Four months following Bing’s entry into the search engine arena, the early appeal of the market’s newest combatant may be wearing off, with the gains seen by Microsoft’s self-described “decision engine” in its first days now slowing, according to Web tracking firm comScore.
Microsoft’s (NASDAQ: MSFT) market share of total U.S. searches grew by only 0.1 percent in September, giving it a total of 9.4 percent compared to 9.3 percent in August, according to figures expected to be released later today from comScore (NASDAQ: SCOR).
In August, Bing’s search share had jumped by a small but significant half a percentage point in comScore’s rankings. A slowing of Bing’s growth could be an indication that users are reverting to their old search habits.
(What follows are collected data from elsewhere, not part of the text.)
(** [AlrVkReply] *)
Inductive vk_rep :=
| R_INSTANCE (vinst result : Z)
| R_PHYS_COUNT (vinst vphys_base count result : Z)
| R_PHYS_PROPS (vphys : Z) (p : VkPhysProps)
| R_DEVICE (vdev result gfx_family : Z)
| R_SUBMIT (vdev vcmd submit_result render_result : Z) (px : pixel)
| R_SHADER (vshader result : Z)
| R_SWAPCHAIN (vsw result image_count : Z)
| R_ACQUIRE (vsw image_index result : Z)
| R_PRESENT (vsw image_index submit_result render_result presented : Z) (px : pixel)
| R_IMAGE_FORMAT_PROPS (vphys : Z) (p : VkImageFmtProps)
| R_FORMAT_PROPS (vphys : Z) (p : VkFmtProps).
Definition rep_opcode (r : vk_rep) : Z :=
  match r with
  | R_INSTANCE _ _ => 220 | R_PHYS_COUNT _ _ _ _ => 221 | R_PHYS_PROPS _ _ => 222 | R_DEVICE _ _ _ => 223 | R_SUBMIT _ _ _ _ _ => 224
  | R_SHADER _ _ => 225 | R_SWAPCHAIN _ _ _ => 226 | R_ACQUIRE _ _ _ => 227 | R_PRESENT _ _ _ _ _ _ => 228
  | R_IMAGE_FORMAT_PROPS _ _ => 229 | R_FORMAT_PROPS _ _ => 231
  end.
Definition px_wires (p : pixel) : list wire := [WU8 (px0 p); WU8 (px1 p); WU8 (px2 p); WU8 (px3 p)].
(** [encode_phys_props_reply], and the replies written in the cases. *)
Definition props_wires (p : VkPhysProps) : list wire :=
  [WU32 (api_version p); WU32 (driver_version p); WU32 (vendor_id p); WU32 (device_id p); WU32 (device_type p); WBlob (device_name p)]
  ++ counted_wires qci_wires (queue_families p)
  ++ [WU8 (if is_software p then 1 else 0); WBlob (features_blob p); WBlob (limits_blob p); WBlob (memprops_blob p); WU32 (caps_flags p)].
Definition rep_fields (r : vk_rep) : list wire :=
  match r with
  | R_INSTANCE v x | R_SHADER v x => [WU32 v; WI32 x]
  | R_PHYS_COUNT v b c x => [WU32 v; WU32 b; WU32 c; WI32 x]
  | R_PHYS_PROPS v p => WU32 v :: props_wires p
  | R_DEVICE v x g | R_SWAPCHAIN v x g => [WU32 v; WI32 x; WU32 g]
  | R_SUBMIT v c x y p => [WU32 v; WU32 c; WI32 x; WI32 y] ++ px_wires p
  | R_ACQUIRE v i x => [WU32 v; WU32 i; WI32 x]
  | R_PRESENT v i x y d p => [WU32 v; WU32 i; WI32 x; WI32 y; WU8 d] ++ px_wires p
  | R_IMAGE_FORMAT_PROPS v p =>
      [WU32 v; WI32 (vk_result p); WU32 (max_extent_w p); WU32 (max_extent_h p); WU32 (max_extent_d p); WU32 (max_mip_levels p);
       WU32 (max_array_layers p); WU32 (sample_counts p); WU64 (max_resource_size p)]
  | R_FORMAT_PROPS v p => [WU32 v; WU32 (linear_tiling_features p); WU32 (optimal_tiling_features p); WU32 (buffer_features p)]
  end.
Definition rep_wires (r : vk_rep) : list wire := WU8 (rep_opcode r) :: rep_fields r.

(** The guest's reading of one record; the capability flags of an older host may be missing. *)
Definition rd_px : rd pixel := a ← rd_u8; b ← rd_u8; c ← rd_u8; d ← rd_u8; mret (mk_px a b c d).
Definition rd_optional_u32 : rd Z := λ s, match rd_u32 s with Some r => Some r | None => Some (0, s) end.
Definition parse_rep (op : Z) : rd vk_rep :=
  match op with
  | 220 => v ← rd_u32; x ← rd_i32; mret (R_INSTANCE v x)
  | 221 => v ← rd_u32; b ← rd_u32; c ← rd_u32; x ← rd_i32; mret (R_PHYS_COUNT v b c x)
  | 222 =>
      v ← rd_u32; a ← rd_u32; d ← rd_u32; n ← rd_u32; i ← rd_u32; t ← rd_u32; name ← rd_blob; nq ← rd_u32;
      qfs ← rd_words rd_pair nq; sw ← rd_u8; f ← rd_blob; l ← rd_blob; m ← rd_blob; c ← rd_optional_u32;
      mret (R_PHYS_PROPS v (mk_props a d n i t name (negb (sw =? 0)) qfs f l m c))
  | 223 => v ← rd_u32; x ← rd_i32; g ← rd_u32; mret (R_DEVICE v x g)
  | 224 => v ← rd_u32; c ← rd_u32; x ← rd_i32; y ← rd_i32; p ← rd_px; mret (R_SUBMIT v c x y p)
  | 225 => v ← rd_u32; x ← rd_i32; mret (R_SHADER v x)
  | 226 => v ← rd_u32; x ← rd_i32; g ← rd_u32; mret (R_SWAPCHAIN v x g)
  | 227 => v ← rd_u32; i ← rd_u32; x ← rd_i32; mret (R_ACQUIRE v i x)
  | 228 => v ← rd_u32; i ← rd_u32; x ← rd_i32; y ← rd_i32; d ← rd_u8; p ← rd_px; mret (R_PRESENT v i x y d p)
  | 229 =>
      v ← rd_u32; x ← rd_i32; a ← rd_u32; b ← rd_u32; c ← rd_u32; d ← rd_u32; e ← rd_u32; f ← rd_u32; g ← rd_u64;
      mret (R_IMAGE_FORMAT_PROPS v (mk_ifp x a b c d e f g))
  | 231 => v ← rd_u32; a ← rd_u32; b ← rd_u32; c ← rd_u32; mret (R_FORMAT_PROPS v (mk_fp a b c))
  | _ => rd_fail
  end.
(** [VkDecodedReply]: the records by kind; [props] keeps the last of each device. *)
Record VkDecodedReply := mk_decoded {
  d_instances : list (Z * Z); d_enumerations : list (Z * Z * Z * Z); d_props : gmap Z VkPhysProps; d_devices : list (Z * Z * Z);
  d_submits : list (Z * Z * Z * Z * pixel); d_shaders : list (Z * Z); d_swapchains : list (Z * Z * Z); d_acquires : list (Z * Z * Z);
  d_presents : list (Z * Z * Z * Z * Z * pixel); d_image_format_props : list (Z * VkImageFmtProps); d_format_props : list (Z * VkFmtProps) }.
Definition nothing_decoded : VkDecodedReply := mk_decoded [] [] ∅ [] [] [] [] [] [] [] [].
Definition add_rep (d : VkDecodedReply) (r : vk_rep) : VkDecodedReply :=
  let 'mk_decoded i e p dv su sh sw ac pr im fp := d in
  match r with
  | R_INSTANCE v x => mk_decoded (i ++ [(v, x)]) e p dv su sh sw ac pr im fp
  | R_PHYS_COUNT v b c x => mk_decoded i (e ++ [(v, b, c, x)]) p dv su sh sw ac pr im fp
  | R_PHYS_PROPS v q => mk_decoded i e (<[v := q]> p) dv su sh sw ac pr im fp
  | R_DEVICE v x g => mk_decoded i e p (dv ++ [(v, x, g)]) su sh sw ac pr im fp
  | R_SUBMIT v c x y q => mk_decoded i e p dv (su ++ [(v, c, x, y, q)]) sh sw ac pr im fp
  | R_SHADER v x => mk_decoded i e p dv su (sh ++ [(v, x)]) sw ac pr im fp
  | R_SWAPCHAIN v x g => mk_decoded i e p dv su sh (sw ++ [(v, x, g)]) ac pr im fp
  | R_ACQUIRE v k x => mk_decoded i e p dv su sh sw (ac ++ [(v, k, x)]) pr im fp
  | R_PRESENT v k x y n q => mk_decoded i e p dv su sh sw ac (pr ++ [(v, k, x, y, n, q)]) im fp
  | R_IMAGE_FORMAT_PROPS v q => mk_decoded i e p dv su sh sw ac pr (im ++ [(v, q)]) fp
  | R_FORMAT_PROPS v q => mk_decoded i e p dv su sh sw ac pr im (fp ++ [(v, q)])
  end.
(** [decode_vk_reply]: the result, and what was decoded so far. *)
Fixpoint decode_reply_loop (fuel : nat) (d : VkDecodedReply) (s : bytes) : bool * VkDecodedReply :=
  match fuel with
  | O => (true, d)
  | S fuel =>
      match rd_u8 s with
      | None => (true, d)
      | Some (op, s') =>
          if op =? 0 then (true, d)
          else match parse_rep op s' with
               | None => (false, d)
               | Some (r, s'') => decode_reply_loop fuel (add_rep d r) s''
               end
      end
  end.
Definition decode_vk_reply (data : bytes) : bool * VkDecodedReply := decode_reply_loop (S (length data)) nothing_decoded data.

(** ** The host: executing a request *)

(** [AlrVkRenderResult] *)
Definition ALR_VK_RENDER_OK : Z := 0.
Definition ALR_VK_RENDER_NO_CLEAR_RECORDED : Z := 6.
(** [VkDecodeState]: the tables of the virtual ids. *)
Record objects := mk_objects {
  instances : gset Z; enum_base : gmap Z Z; enum_count : gmap Z Z; props : gmap Z VkPhysProps; devices : gset Z; queues : gset Z;
  pools : gset Z; cmds : gset Z; clears : gmap Z VkClearRecord; swapchains : gmap Z Z; shaders : gset Z }.
Definition no_objects : objects := mk_objects ∅ ∅ ∅ ∅ ∅ ∅ ∅ ∅ ∅ ∅ ∅.

Section host.
Context {C : Type}.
That could mean good news for industry leader Google, but dimmer prospects for Bing down the road.
Meanwhile, Yahoo’s (NASDAQ: YHOO) search engine lost slightly more than half a percent of market share, ending September with 18.8 percent, down from 19.3 percent in August.
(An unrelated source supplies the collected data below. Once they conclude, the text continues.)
(* ===== verification/VkRender.v ===== *)
(** * Rendering on the host driver

    The functions of [alr_gpu_vk_decode.hpp] that replay a recorded clear or draw on the
    driver ([vk_real_clear_submit], [vk_real_draw_submit], [vk_real_draw_present]) and the
    images of a swapchain, as programs over [VkDriver].  Each creates a dozen objects, may
    stop at any of them, and must leave no object behind.  The constant fields of the
    create-info structures are not modelled. *)

From stdpp Require Import gmultiset.
From S2P Require Import Prelude Bytes Wire VkArena VkCmdLog VkSubmit VkBatch VkDriver.
Open Scope Z_scope.

(** ** Data *)

(** [AlrVkRenderResult], after those of [VkBatch] *)
Definition ALR_VK_RENDER_NO_DEVICE : Z := 1.
Definition ALR_VK_RENDER_TARGET_ALLOC : Z := 2.
Definition ALR_VK_RENDER_RECORD : Z := 3.
Definition ALR_VK_RENDER_SUBMIT : Z := 4.
Definition ALR_VK_RENDER_READBACK : Z := 5.
Definition ALR_VK_RENDER_PIPELINE : Z := 7.
Definition ALR_VK_RENDER_NO_SWAPCHAIN : Z := 8.
Definition ALR_VK_RENDER_NO_SHADER : Z := 9.
Definition VK_FORMAT_R8G8B8A8_UNORM : Z := 37.
Definition SPIRV_MAGIC : Z := 0x07230203.
(** [kAlrVkTriVertSpv], [kAlrVkTriFragSpv], [kAlrVkTriVerts] (bit patterns) *)
Definition kAlrVkTriVertSpv : list Z := [
  0x07230203; 0x00010300; 0x000d000a; 0x0000001b; 0x00000000; 0x00020011; 0x00000001; 0x0006000b; 0x00000001; 0x4c534c47; 0x6474732e; 0x3035342e;
  0x00000000; 0x0003000e; 0x00000000; 0x00000001; 0x0007000f; 0x00000000; 0x00000004; 0x6e69616d; 0x00000000; 0x0000000d; 0x00000012; 0x00050048;
  0x0000000b; 0x00000000; 0x0000000b; 0x00000000; 0x00050048; 0x0000000b; 0x00000001; 0x0000000b; 0x00000001; 0x00050048; 0x0000000b; 0x00000002;
  0x0000000b; 0x00000003; 0x00050048; 0x0000000b; 0x00000003; 0x0000000b; 0x00000004; 0x00030047; 0x0000000b; 0x00000002; 0x00040047; 0x00000012;
  0x0000001e; 0x00000000; 0x00020013; 0x00000002; 0x00030021; 0x00000003; 0x00000002; 0x00030016; 0x00000006; 0x00000020; 0x00040017; 0x00000007;
  0x00000006; 0x00000004; 0x00040015; 0x00000008; 0x00000020; 0x00000000; 0x0004002b; 0x00000008; 0x00000009; 0x00000001; 0x0004001c; 0x0000000a;
  0x00000006; 0x00000009; 0x0006001e; 0x0000000b; 0x00000007; 0x00000006; 0x0000000a; 0x0000000a; 0x00040020; 0x0000000c; 0x00000003; 0x0000000b;
  0x0004003b; 0x0000000c; 0x0000000d; 0x00000003; 0x00040015; 0x0000000e; 0x00000020; 0x00000001; 0x0004002b; 0x0000000e; 0x0000000f; 0x00000000;
  0x00040017; 0x00000010; 0x00000006; 0x00000002; 0x00040020; 0x00000011; 0x00000001; 0x00000010; 0x0004003b; 0x00000011; 0x00000012; 0x00000001;
  0x0004002b; 0x00000006; 0x00000014; 0x00000000; 0x0004002b; 0x00000006; 0x00000015; 0x3f800000; 0x00040020; 0x00000019; 0x00000003; 0x00000007;
  0x00050036; 0x00000002; 0x00000004; 0x00000000; 0x00000003; 0x000200f8; 0x00000005; 0x0004003d; 0x00000010; 0x00000013; 0x00000012; 0x00050051;
  0x00000006; 0x00000016; 0x00000013; 0x00000000; 0x00050051; 0x00000006; 0x00000017; 0x00000013; 0x00000001; 0x00070050; 0x00000007; 0x00000018;
  0x00000016; 0x00000017; 0x00000014; 0x00000015; 0x00050041; 0x00000019; 0x0000001a; 0x0000000d; 0x0000000f; 0x0003003e; 0x0000001a; 0x00000018;
  0x000100fd; 0x00010038].
Definition kAlrVkTriFragSpv : list Z := [
  0x07230203; 0x00010300; 0x000d000a; 0x0000000f; 0x00000000; 0x00020011; 0x00000001; 0x0006000b; 0x00000001; 0x4c534c47; 0x6474732e; 0x3035342e;
  0x00000000; 0x0003000e; 0x00000000; 0x00000001; 0x0006000f; 0x00000004; 0x00000004; 0x6e69616d; 0x00000000; 0x00000009; 0x00030010; 0x00000004;
  0x00000007; 0x00040047; 0x00000009; 0x0000001e; 0x00000000; 0x00020013; 0x00000002; 0x00030021; 0x00000003; 0x00000002; 0x00030016; 0x00000006;
  0x00000020; 0x00040017; 0x00000007; 0x00000006; 0x00000004; 0x00040020; 0x00000008; 0x00000003; 0x00000007; 0x0004003b; 0x00000008; 0x00000009;
  0x00000003; 0x0004002b; 0x00000006; 0x0000000a; 0x3f733333; 0x0004002b; 0x00000006; 0x0000000b; 0x3dcccccd; 0x0004002b; 0x00000006; 0x0000000c;
  0x3f4ccccd; 0x0004002b; 0x00000006; 0x0000000d; 0x3f800000; 0x0007002c; 0x00000007; 0x0000000e; 0x0000000a; 0x0000000b; 0x0000000c; 0x0000000d;
  0x00050036; 0x00000002; 0x00000004; 0x00000000; 0x00000003; 0x000200f8; 0x00000005; 0x0003003e; 0x00000009; 0x0000000e; 0x000100fd; 0x00010038].
Definition kAlrVkTriVerts : list Z := [0x00000000; 0xBF4CCCCD; 0xBF4CCCCD; 0x3F4CCCCD; 0x3F4CCCCD; 0x3F4CCCCD].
Google (NASDAQ: GOOG), meanwhile, picked up 0.3 percent share for the month, growing to 64.9 percent, up from 64.6 percent in September.
The apparent slowing in Bing’s numbers growth appears to be supported by another tracking firm’s recent measurements as well. Although Web analytics firms measure searches in different ways, StatCounter’s September figures for U.S. searches had Bing losing more than a percentage point for the month, falling to 8.51 percent from 9.64 percent in August.
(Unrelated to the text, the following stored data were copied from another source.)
(* ===== verification/GlesDecode.v ===== *)
(** * The GLES command stream: [alr_gpu_decode.hpp] and [alr_gles_proto.h]

    The wire format of the GPU path, both ends of it: the operations, the
    bounds-checked [Reader] and [decode_batch] of the host, the [AlrEncoder] and
    the builders of the guest shim.

    A decoder case first reads all its fields and then calls GL; [parse_op] is the
    reads of the cases and [exec_op] their calls.  The GL library is a parameter
    ([GL]): the names it allocates and the locations it answers may depend on all
    calls made so far, and every call is recorded. *)

From S2P Require Import Prelude Bytes Wire.
Open Scope Z_scope.

(** ** Operations, with the fields of the wire *)

Inductive gop :=
| OP_VIEWPORT (x y w h : Z)
| OP_CLEARCOLOR (c : list Z)
| OP_CLEAR
| OP_ENABLE_SCISSOR
| OP_SCISSOR (x y w h : Z)
| OP_DISABLE_SCISSOR
| OP_CREATE_SHADER (vid type : Z)
| OP_SHADER_SOURCE (vid : Z) (src : bytes)
| OP_COMPILE_SHADER (vid : Z)
| OP_CREATE_PROGRAM (vid : Z)
| OP_ATTACH_SHADER (vp vs : Z)
| OP_BIND_ATTRIB_LOCATION (vp index : Z) (name : bytes)
| OP_LINK_PROGRAM (vp : Z)
| OP_USE_PROGRAM (vp : Z)
| OP_GEN_BUFFER (vid : Z)
| OP_BIND_BUFFER (target vid : Z)
| OP_BUFFER_DATA (target : Z) (d : bytes) (usage : Z)
| OP_BUFFER_SUBDATA (target offset : Z) (d : bytes)
| OP_ENABLE_VAA (index : Z)
| OP_VERTEX_ATTRIB_POINTER (index size type norm stride offset : Z)
| OP_DRAW_ARRAYS (mode first count : Z)
| OP_UNIFORM_MATRIX4FV (vp : Z) (name : bytes) (m : list Z)
| OP_UNIFORM1I (vp : Z) (name : bytes) (val : Z)
| OP_UNIFORM_FV (vp : Z) (name : bytes) (cols count : Z) (v : list Z)
| OP_UNIFORM_IV (vp : Z) (name : bytes) (cols count : Z) (v : list Z)
| OP_UNIFORM_MATRIX_FV (vp : Z) (name : bytes) (dim count : Z) (v : list Z)
| OP_GEN_TEXTURE (vid : Z)
| OP_ACTIVE_TEXTURE (unit : Z)
| OP_BIND_TEXTURE (target vid : Z)
| OP_TEX_PARAMETERI (target pname param : Z)
| OP_TEX_IMAGE_2D (target level ifmt w h fmt type : Z) (d : bytes)
| OP_GENERATE_MIPMAP (target : Z)
| OP_TEX_SUBIMAGE_2D (target level xoff yoff w h fmt type : Z) (d : bytes)
| OP_ENABLE (cap : Z)
| OP_DISABLE (cap : Z)
| OP_DEPTH_FUNC (func : Z)
| OP_CULL_FACE (mode : Z)
| OP_FRONT_FACE (mode : Z)
| OP_ENABLE_VAA_NAMED (vp : Z) (name : bytes)
| OP_VERTEX_ATTRIB_POINTER_NAMED (vp : Z) (name : bytes) (size type norm stride offset : Z)
| OP_DRAW_ELEMENTS (mode count type offset : Z)
| OP_VERTEX_ATTRIB_F (index ncomp : Z) (v : list Z)
| OP_VERTEX_ATTRIB_F_NAMED (vp : Z) (name : bytes) (ncomp : Z) (v : list Z)
| OP_GEN_FRAMEBUFFER (vid : Z)
| OP_BIND_FRAMEBUFFER (target vid : Z)
| OP_FRAMEBUFFER_TEXTURE2D (target attachment textarget vtex level : Z)
| OP_GEN_RENDERBUFFER (vid : Z)
| OP_BIND_RENDERBUFFER (target vid : Z)
| OP_RENDERBUFFER_STORAGE (target ifmt w h : Z)
| OP_FRAMEBUFFER_RENDERBUFFER (target attachment rbtarget vrb : Z)
| OP_GEN_VERTEX_ARRAY (vid : Z)
| OP_BIND_VERTEX_ARRAY (vid : Z)
| OP_DRAW_ARRAYS_INSTANCED (mode first count inst : Z)
| OP_DRAW_ELEMENTS_INSTANCED (mode count type offset inst : Z)
| OP_VERTEX_ATTRIB_DIVISOR (index divisor : Z)
| OP_VERTEX_ATTRIB_DIVISOR_NAMED (vp : Z) (name : bytes) (divisor : Z)
| OP_BLEND_FUNC (s d : Z)
| OP_BLEND_FUNC_SEPARATE (sr dr sa da : Z)
| OP_BLEND_EQUATION (mode : Z)
| OP_BLEND_EQUATION_SEPARATE (mr ma : Z)
| OP_BLEND_COLOR (c : list Z)
| OP_COLOR_MASK (cr cg cb ca : Z)
| OP_DEPTH_MASK (f : Z)
| OP_DEPTH_RANGEF (n fr : Z)
| OP_CLEAR_DEPTHF (d : Z)
| OP_CLEAR_STENCIL (s : Z)
| OP_STENCIL_FUNC (func ref mask : Z)
| OP_STENCIL_FUNC_SEPARATE (face func ref mask : Z)
| OP_STENCIL_OP (sf df dp : Z)
| OP_STENCIL_OP_SEPARATE (face sf df dp : Z)
| OP_STENCIL_MASK (m : Z)
| OP_STENCIL_MASK_SEPARATE (face m : Z)
| OP_POLYGON_OFFSET (factor units : Z)
| OP_LINE_WIDTH (w : Z)
| OP_SAMPLE_COVERAGE (v inv : Z)
| OP_BIND_BUFFER_BASE (target index vid : Z)
| OP_BIND_BUFFER_RANGE (target index vid offset size : Z)
| OP_UNIFORM_BLOCK_BINDING (vp : Z) (name : bytes) (binding : Z)
| OP_GEN_SAMPLER (vid : Z)
| OP_BIND_SAMPLER (unit vid : Z)
| OP_SAMPLER_PARAMETERI (vid pname param : Z)
| OP_DRAW_BUFFERS (n : Z) (bufs : list Z)
| OP_READ_BUFFER (mode : Z)
| OP_INVALIDATE_FRAMEBUFFER (target n : Z) (att : list Z).

(** [enum Op : uint8_t]. *)
Definition opcode (w : gop) : Z :=
  match w with
  | OP_VIEWPORT _ _ _ _ => 1 | OP_CLEARCOLOR _ => 2 | OP_CLEAR => 3
  | OP_ENABLE_SCISSOR => 4 | OP_SCISSOR _ _ _ _ => 5 | OP_DISABLE_SCISSOR => 6
  | OP_CREATE_SHADER _ _ => 20 | OP_SHADER_SOURCE _ _ => 21 | OP_COMPILE_SHADER _ => 22
  | OP_CREATE_PROGRAM _ => 23 | OP_ATTACH_SHADER _ _ => 24
  | OP_BIND_ATTRIB_LOCATION _ _ _ => 25 | OP_LINK_PROGRAM _ => 26 | OP_USE_PROGRAM _ => 27
  | OP_GEN_BUFFER _ => 30 | OP_BIND_BUFFER _ _ => 31 | OP_BUFFER_DATA _ _ _ => 32
  | OP_BUFFER_SUBDATA _ _ _ => 33
  | OP_ENABLE_VAA _ => 40 | OP_VERTEX_ATTRIB_POINTER _ _ _ _ _ _ => 41
  | OP_DRAW_ARRAYS _ _ _ => 42
  | OP_UNIFORM_MATRIX4FV _ _ _ => 50 | OP_UNIFORM1I _ _ _ => 51
  | OP_UNIFORM_FV _ _ _ _ _ => 52 | OP_UNIFORM_IV _ _ _ _ _ => 53
  | OP_UNIFORM_MATRIX_FV _ _ _ _ _ => 54
  | OP_GEN_TEXTURE _ => 60 | OP_ACTIVE_TEXTURE _ => 61 | OP_BIND_TEXTURE _ _ => 62
  | OP_TEX_PARAMETERI _ _ _ => 63 | OP_TEX_IMAGE_2D _ _ _ _ _ _ _ _ => 64
  | OP_GENERATE_MIPMAP _ => 65 | OP_TEX_SUBIMAGE_2D _ _ _ _ _ _ _ _ _ => 66
  | OP_ENABLE _ => 70 | OP_DISABLE _ => 71 | OP_DEPTH_FUNC _ => 72 | OP_CULL_FACE _ => 73
  | OP_FRONT_FACE _ => 74
  | OP_ENABLE_VAA_NAMED _ _ => 80 | OP_VERTEX_ATTRIB_POINTER_NAMED _ _ _ _ _ _ _ => 81
  | OP_DRAW_ELEMENTS _ _ _ _ => 82
  | OP_VERTEX_ATTRIB_F _ _ _ => 84 | OP_VERTEX_ATTRIB_F_NAMED _ _ _ _ => 85
  | OP_GEN_FRAMEBUFFER _ => 90 | OP_BIND_FRAMEBUFFER _ _ => 91
  | OP_FRAMEBUFFER_TEXTURE2D _ _ _ _ _ => 92 | OP_GEN_RENDERBUFFER _ => 93
  | OP_BIND_RENDERBUFFER _ _ => 94 | OP_RENDERBUFFER_STORAGE _ _ _ _ => 95
  | OP_FRAMEBUFFER_RENDERBUFFER _ _ _ _ => 96
  | OP_GEN_VERTEX_ARRAY _ => 100 | OP_BIND_VERTEX_ARRAY _ => 101
  | OP_DRAW_ARRAYS_INSTANCED _ _ _ _ => 102 | OP_DRAW_ELEMENTS_INSTANCED _ _ _ _ _ => 103
  | OP_VERTEX_ATTRIB_DIVISOR _ _ => 104 | OP_VERTEX_ATTRIB_DIVISOR_NAMED _ _ _ => 105
  | OP_BLEND_FUNC _ _ => 110 | OP_BLEND_FUNC_SEPARATE _ _ _ _ => 111
  | OP_BLEND_EQUATION _ => 112 | OP_BLEND_EQUATION_SEPARATE _ _ => 113
  | OP_BLEND_COLOR _ => 114 | OP_COLOR_MASK _ _ _ _ => 115 | OP_DEPTH_MASK _ => 116
  | OP_DEPTH_RANGEF _ _ => 117 | OP_CLEAR_DEPTHF _ => 118 | OP_CLEAR_STENCIL _ => 119
  | OP_STENCIL_FUNC _ _ _ => 120 | OP_STENCIL_FUNC_SEPARATE _ _ _ _ => 121
  | OP_STENCIL_OP _ _ _ => 122 | OP_STENCIL_OP_SEPARATE _ _ _ _ => 123
  | OP_STENCIL_MASK _ => 124 | OP_STENCIL_MASK_SEPARATE _ _ => 125
  | OP_POLYGON_OFFSET _ _ => 126 | OP_LINE_WIDTH _ => 127 | OP_SAMPLE_COVERAGE _ _ => 128
  | OP_BIND_BUFFER_BASE _ _ _ => 130 | OP_BIND_BUFFER_RANGE _ _ _ _ _ => 131
  | OP_UNIFORM_BLOCK_BINDING _ _ _ => 132 | OP_GEN_SAMPLER _ => 133
  | OP_BIND_SAMPLER _ _ => 134 | OP_SAMPLER_PARAMETERI _ _ _ => 135
  | OP_DRAW_BUFFERS _ _ => 136 | OP_READ_BUFFER _ => 137
  | OP_INVALIDATE_FRAMEBUFFER _ _ _ => 138
  end.
Definition OP_END : Z := 0.

Definition rd4 (f : Z → Z → Z → Z → gop) (a b c d : rd Z) : rd gop :=
  x ← a; y ← b; z ← c; w ← d; mret (f x y z w).
Definition rd3 (f : Z → Z → Z → gop) (a b c : rd Z) : rd gop :=
  x ← a; y ← b; z ← c; mret (f x y z).
Definition rd2 (f : Z → Z → gop) (a b : rd Z) : rd gop := x ← a; y ← b; mret (f x y).
Definition rd1 (f : Z → gop) (a : rd Z) : rd gop := x ← a; mret (f x).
By StatCounter’s numbers, that was also Bing’s first decline since it debuted in June.
Microsoft is widely seen as having caught on too late to the importance of Internet searches, much as it was late to embrace the Internet itself in the early 90s. Since then, Microsoft has been struggling, with mixed results, to make a dent in Google’s hegemony with search users.
Finally, after a failed bid to buy Yahoo, the company struck a licensing deal whereby, once it goes into effect, Microsoft’s Bing will provide search capabilities to Yahoo sites in exchange for a percentage of Yahoo’s search ad revenues. The agreement is under review by government regulators including the U.S. Department of Justice.
Even without the deal in place, Bing may be poised to become the second-place player — with Yahoo showing continuing declines in its share of the market. And by comScore’s count, if the Yahoo and Microsoft deal were in place today, Bing’s combined search share would be 28.2 percent of all U.S. searches.
That’s still less than half of Google’s market share, but may provide more serious competition for Google in the long run.
Additionally, Microsoft has the deep pockets needed to hang on through what is expected to be a long battle to make Bing a long-term competitor. For instance, Microsoft CEO Steve Ballmer has said that he is willing to spend as much as 5 to 10 percent of his company’s operating income to make Bing succeed.